Task objective →
Copy out the first line of the listing and every line after it, exactly, until you have copied the line containing "are left as they were. *)".

Supplied data →
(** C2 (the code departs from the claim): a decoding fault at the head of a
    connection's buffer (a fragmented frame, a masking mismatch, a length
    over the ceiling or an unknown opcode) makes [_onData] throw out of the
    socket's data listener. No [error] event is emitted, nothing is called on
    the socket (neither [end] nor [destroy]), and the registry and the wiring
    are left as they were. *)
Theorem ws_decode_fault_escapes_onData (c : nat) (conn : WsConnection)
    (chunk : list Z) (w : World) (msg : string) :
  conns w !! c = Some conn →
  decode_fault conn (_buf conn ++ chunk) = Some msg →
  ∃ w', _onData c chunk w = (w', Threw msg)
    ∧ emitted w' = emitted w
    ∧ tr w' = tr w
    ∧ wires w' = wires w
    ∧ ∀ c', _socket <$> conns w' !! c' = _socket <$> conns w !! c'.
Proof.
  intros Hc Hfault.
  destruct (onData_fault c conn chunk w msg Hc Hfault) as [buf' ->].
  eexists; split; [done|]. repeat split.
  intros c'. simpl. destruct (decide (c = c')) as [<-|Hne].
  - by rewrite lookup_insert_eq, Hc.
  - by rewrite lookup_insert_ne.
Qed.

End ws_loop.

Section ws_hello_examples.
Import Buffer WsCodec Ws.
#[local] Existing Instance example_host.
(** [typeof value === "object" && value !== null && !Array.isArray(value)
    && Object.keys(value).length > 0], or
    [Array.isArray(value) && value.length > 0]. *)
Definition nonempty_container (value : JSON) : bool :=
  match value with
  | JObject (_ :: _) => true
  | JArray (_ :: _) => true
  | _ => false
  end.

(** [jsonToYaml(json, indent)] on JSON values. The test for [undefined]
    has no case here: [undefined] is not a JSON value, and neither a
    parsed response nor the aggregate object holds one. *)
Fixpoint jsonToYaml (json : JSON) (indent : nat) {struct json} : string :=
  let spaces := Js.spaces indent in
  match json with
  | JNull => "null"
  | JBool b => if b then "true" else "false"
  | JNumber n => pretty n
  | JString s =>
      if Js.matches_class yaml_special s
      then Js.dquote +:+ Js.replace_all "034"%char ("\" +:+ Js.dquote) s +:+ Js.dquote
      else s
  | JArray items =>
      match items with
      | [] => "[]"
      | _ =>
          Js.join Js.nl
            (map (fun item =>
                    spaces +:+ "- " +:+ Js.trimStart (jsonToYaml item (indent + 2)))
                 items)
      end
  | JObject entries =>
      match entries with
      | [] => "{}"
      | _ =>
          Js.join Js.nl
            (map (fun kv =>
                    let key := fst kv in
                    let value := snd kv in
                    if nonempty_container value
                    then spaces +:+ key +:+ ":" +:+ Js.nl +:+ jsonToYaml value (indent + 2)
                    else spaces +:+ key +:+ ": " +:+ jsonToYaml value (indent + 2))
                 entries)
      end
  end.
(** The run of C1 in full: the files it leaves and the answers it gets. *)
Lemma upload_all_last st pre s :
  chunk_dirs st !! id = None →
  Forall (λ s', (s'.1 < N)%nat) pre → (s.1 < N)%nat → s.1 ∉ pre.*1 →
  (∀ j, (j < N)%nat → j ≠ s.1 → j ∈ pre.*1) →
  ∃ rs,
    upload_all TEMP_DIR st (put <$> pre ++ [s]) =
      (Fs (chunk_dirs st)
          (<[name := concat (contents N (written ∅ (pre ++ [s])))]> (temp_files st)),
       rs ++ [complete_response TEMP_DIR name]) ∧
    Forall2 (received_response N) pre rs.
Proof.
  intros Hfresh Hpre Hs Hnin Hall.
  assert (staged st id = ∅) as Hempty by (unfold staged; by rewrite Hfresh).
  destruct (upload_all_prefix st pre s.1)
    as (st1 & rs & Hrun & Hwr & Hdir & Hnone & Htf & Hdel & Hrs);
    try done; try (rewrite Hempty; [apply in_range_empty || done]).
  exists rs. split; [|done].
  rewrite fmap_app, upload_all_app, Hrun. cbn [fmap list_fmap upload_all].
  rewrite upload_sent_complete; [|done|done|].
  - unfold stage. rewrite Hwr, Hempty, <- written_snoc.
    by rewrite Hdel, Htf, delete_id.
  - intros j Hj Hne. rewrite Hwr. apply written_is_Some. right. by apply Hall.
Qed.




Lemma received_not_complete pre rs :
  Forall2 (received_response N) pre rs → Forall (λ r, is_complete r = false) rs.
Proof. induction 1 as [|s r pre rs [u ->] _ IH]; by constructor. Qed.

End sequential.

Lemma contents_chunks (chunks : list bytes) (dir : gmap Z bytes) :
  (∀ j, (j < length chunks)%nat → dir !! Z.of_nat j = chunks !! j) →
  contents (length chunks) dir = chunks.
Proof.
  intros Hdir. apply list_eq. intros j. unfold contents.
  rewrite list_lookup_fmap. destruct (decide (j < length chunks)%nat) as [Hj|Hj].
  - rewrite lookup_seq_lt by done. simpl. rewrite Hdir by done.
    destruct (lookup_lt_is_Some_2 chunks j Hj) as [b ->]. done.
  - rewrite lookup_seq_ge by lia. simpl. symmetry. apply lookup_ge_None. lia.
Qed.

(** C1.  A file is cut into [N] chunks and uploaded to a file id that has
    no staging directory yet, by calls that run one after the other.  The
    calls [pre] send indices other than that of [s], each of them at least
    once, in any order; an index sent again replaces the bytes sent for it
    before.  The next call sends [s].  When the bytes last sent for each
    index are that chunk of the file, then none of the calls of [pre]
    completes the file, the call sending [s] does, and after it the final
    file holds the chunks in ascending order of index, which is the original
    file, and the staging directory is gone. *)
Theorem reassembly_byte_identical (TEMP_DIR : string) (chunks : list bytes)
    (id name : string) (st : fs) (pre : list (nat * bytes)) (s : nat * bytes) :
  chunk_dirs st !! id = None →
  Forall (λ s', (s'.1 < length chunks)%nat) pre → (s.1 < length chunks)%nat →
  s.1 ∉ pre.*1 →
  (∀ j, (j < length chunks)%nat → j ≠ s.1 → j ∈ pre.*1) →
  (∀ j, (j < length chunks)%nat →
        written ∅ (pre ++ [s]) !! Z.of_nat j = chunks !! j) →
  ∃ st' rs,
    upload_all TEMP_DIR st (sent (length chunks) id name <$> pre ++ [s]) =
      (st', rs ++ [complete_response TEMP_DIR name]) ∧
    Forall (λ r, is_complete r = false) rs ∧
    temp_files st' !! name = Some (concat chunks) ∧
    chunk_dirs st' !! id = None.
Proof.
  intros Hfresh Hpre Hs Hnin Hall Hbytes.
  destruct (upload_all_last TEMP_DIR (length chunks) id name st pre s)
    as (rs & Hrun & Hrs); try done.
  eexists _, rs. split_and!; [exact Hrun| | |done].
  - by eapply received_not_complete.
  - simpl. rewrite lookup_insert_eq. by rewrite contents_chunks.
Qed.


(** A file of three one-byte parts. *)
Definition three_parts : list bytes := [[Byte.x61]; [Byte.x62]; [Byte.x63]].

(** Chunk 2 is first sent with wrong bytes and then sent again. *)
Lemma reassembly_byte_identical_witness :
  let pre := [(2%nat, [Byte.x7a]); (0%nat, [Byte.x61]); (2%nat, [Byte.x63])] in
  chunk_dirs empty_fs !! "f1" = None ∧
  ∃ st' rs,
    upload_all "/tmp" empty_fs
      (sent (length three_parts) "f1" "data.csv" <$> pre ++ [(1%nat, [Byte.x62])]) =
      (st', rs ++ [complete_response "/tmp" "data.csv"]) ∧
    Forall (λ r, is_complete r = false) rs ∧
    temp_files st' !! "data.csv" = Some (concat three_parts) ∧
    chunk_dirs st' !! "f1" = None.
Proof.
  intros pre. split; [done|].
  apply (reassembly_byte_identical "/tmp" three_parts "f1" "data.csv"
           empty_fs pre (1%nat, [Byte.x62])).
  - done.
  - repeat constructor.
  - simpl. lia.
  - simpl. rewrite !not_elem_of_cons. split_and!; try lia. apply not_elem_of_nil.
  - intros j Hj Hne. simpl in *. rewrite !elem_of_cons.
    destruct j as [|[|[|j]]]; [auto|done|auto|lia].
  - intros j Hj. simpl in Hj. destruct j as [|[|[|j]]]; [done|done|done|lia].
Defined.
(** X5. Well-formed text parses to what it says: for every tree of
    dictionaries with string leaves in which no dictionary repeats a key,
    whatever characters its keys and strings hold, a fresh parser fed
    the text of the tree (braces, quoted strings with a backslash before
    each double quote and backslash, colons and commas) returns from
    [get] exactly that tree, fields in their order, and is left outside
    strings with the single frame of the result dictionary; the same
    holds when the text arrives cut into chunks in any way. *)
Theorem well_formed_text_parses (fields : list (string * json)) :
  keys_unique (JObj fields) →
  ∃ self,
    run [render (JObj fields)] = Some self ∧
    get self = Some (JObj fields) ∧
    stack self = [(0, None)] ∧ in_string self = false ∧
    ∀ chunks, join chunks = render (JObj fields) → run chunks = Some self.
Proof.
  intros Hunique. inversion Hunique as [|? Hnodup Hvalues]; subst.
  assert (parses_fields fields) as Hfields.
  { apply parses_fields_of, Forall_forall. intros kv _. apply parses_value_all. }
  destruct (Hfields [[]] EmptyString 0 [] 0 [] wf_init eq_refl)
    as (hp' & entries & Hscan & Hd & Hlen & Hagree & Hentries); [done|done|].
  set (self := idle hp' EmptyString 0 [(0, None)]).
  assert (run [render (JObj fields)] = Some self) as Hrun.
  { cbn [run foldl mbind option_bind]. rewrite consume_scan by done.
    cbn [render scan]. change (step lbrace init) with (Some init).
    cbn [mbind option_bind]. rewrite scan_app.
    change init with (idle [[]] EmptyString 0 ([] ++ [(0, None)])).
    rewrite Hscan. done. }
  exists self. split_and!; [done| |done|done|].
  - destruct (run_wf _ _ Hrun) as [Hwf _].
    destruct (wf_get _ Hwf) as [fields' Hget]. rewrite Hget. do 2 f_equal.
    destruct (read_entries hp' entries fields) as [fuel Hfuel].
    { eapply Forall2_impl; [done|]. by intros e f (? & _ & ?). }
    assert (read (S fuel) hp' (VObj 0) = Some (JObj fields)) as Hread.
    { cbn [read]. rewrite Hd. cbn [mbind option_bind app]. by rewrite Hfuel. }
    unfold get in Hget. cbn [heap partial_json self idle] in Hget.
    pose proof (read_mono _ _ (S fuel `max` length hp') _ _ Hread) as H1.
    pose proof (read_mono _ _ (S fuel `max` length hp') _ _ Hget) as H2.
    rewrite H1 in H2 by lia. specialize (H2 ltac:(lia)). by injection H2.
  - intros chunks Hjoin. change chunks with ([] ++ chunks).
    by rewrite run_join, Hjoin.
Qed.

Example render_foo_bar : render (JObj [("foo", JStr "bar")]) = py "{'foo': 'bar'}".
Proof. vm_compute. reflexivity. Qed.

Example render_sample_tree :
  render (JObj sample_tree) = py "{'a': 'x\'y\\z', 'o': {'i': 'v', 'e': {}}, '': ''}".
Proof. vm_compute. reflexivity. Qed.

Task answer →
(** C2 (the code departs from the claim): a decoding fault at the head of a
    connection's buffer (a fragmented frame, a masking mismatch, a length
    over the ceiling or an unknown opcode) makes [_onData] throw out of the
    socket's data listener. No [error] event is emitted, nothing is called on
    the socket (neither [end] nor [destroy]), and the registry and the wiring
    are left as they were. *)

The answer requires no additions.